According to College and Research Libraries News, campus visits and student-led tours have been getting a make-over recently. Termed the “golden-walk” based on a tour’s influence on a student’s decisions to apply to a school, these tours have taken on greater importance. In fact, in a collegsstats.org article “50 Creative Ways Colleges Are Recruiting Students Today”, they suggest having unique campus tours: “Tour a campus by bike or boat, and you’ll get a whole new perspective and appreciation of what the school has to offer. At least, that’s what some colleges are hoping for as they introduce more unique campus tours to their potential students.” But even on more traditional visits, universities find themselves under a powerful microscope when potential students tour their campuses. And they form opinions about the quality of education they’ll receive based on the appearance of the facilities, equipment and furniture. As detailed in Christy Bishop’s new blog post, one university chose to replace its existing millwork (which was in poor condition) with modular casework, in an effort to put their best foot forward during campus tours. Not only did this switch improve the aesthetics of the facilities, but it also improved the overall efficiency of the tour process as well.

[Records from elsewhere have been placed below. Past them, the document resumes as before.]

Lemma handle_packet_unknown x resolve active interface w packet :
  fst packet <> x -> snd packet <> x -> ~ knows (db w) x ->
  ~ knows (db (handle_packet resolve active interface w packet)) x.
Proof.
  intros H1 H2 Hw. unfold handle_packet.
  pose proof (get_or_create_ip_unknown x (fst packet) resolve None None false w H1 Hw) as K1.
  destruct (get_or_create_ip (fst packet) resolve None None false w) as [sender w1].
  pose proof (get_or_create_ip_unknown x (snd packet) resolve None interface active w1
                H2 K1) as K2.
  destruct (get_or_create_ip (snd packet) resolve None interface active w1) as [target w2].
  simpl in *. by destruct (query_transaction _ _ _).
Qed.

Lemma handle_packets_unknown x packets resolve active interface w w' :
  (forall p, p ∈ packets -> ~ names p x) ->
  handle_packets packets resolve active interface w = Ok w' ->
  ~ knows (db w) x -> ~ knows (db w') x.
Proof.
  unfold handle_packets. intros Hp.
  destruct (mapM unpack_packet packets) as [l|] eqn:Hl; simpl; [|done].
  destruct (active && negb (truthy interface)); [done|].
  intros [= <-].
  assert (forall q, q ∈ l -> fst q <> x /\ snd q <> x) as Hq.
  { revert l Hl. induction packets as [|p packets IH]; simpl; intros l.
    - intros [= <-] q Hq. inversion Hq.
    - unfold unpack_packet at 1.
      destruct (getlayer_ARP p) as [arp|] eqn:Harp; simpl; [|done].
      destruct (mapM unpack_packet packets) as [l'|]; simpl; [|done].
      intros [= <-] q [->|Hq]%elem_of_cons.
      + assert (~ names p x) as Hn by (apply Hp; by left).
        unfold names in Hn. rewrite Harp in Hn. simpl.
        split; intros Heq; apply Hn; [by left|by right].
      + eapply IH; [|done..]. intros p' Hp'. apply Hp. by right. }
  clear Hl. revert w. induction l as [|q l IH]; simpl; intros w Hw; [done|].
  apply IH.
  - intros q' Hq'. apply Hq. by right.
  - destruct (Hq q) as [? ?]; [by left|]. by apply handle_packet_unknown.
Qed.

(** What the filter lets through does not name an address whose events it
    all rejects. *)
Lemma filtered_not_named x sender_lists target_lists (pkts : list Packet) p :
  (forall q, q ∈ pkts -> names q x -> filter_packet q sender_lists target_lists = None) ->
  p ∈ List.filter
        (fun q => bool_decide (is_Some (filter_packet q sender_lists target_lists))) pkts ->
  ~ names p x.
Proof.
  intros Hrej [Hin Hok]%list_elem_of_In%filter_In Hn.
  apply bool_decide_eq_true in Hok as [v Hv].
  rewrite (Hrej p) in Hv; [done|by apply list_elem_of_In|done].
Qed.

In this era of technology and electronic media, universities are looking at redesigning everything from classrooms and dorm rooms to student unions, bookstores and libraries. In discussing ways academic libraries are adapting for the future, a Fast Company article notes: “It has never been more vital for academic leaders to ensure libraries offer an appropriate balance of flexible and special-use spaces to spur dialogue and engagement. Along with responding to changes dictated by technological advances, libraries must also offer appropriate spaces for meetings, presentations and casual collaboration.” Our own Linda Skelton hits on the same idea, posting:
Universities are changing their attitudes when it comes to the main campus library. Often the oldest building on campus, the desire is for it to be the most used as well. And the truth is, students aren’t interested in hanging out around a bunch of books. What draws them in? Comfy seating, coffee shops, cafés, study rooms, outlets at every desk, chair and table.
Its amenities like these (Hey look, is that a Starbucks in the library?) that catch a potential student’s attention, but to make room for these perks means something needs to be done about the books. High-density compact shelving (typically on-site) and mobile high-bay shelving (typically off-site) are two of the best ways libraries can continue to house their collections while making space for other student needs.
While it is a very important decision, there is usually not a press conference when a Five-Star student chooses a college. Having a café in the library may not be the tipping point, but how a campus looks (from both outside and in) and what amenities it has to offer are two of the many ways to attract the best and the brightest.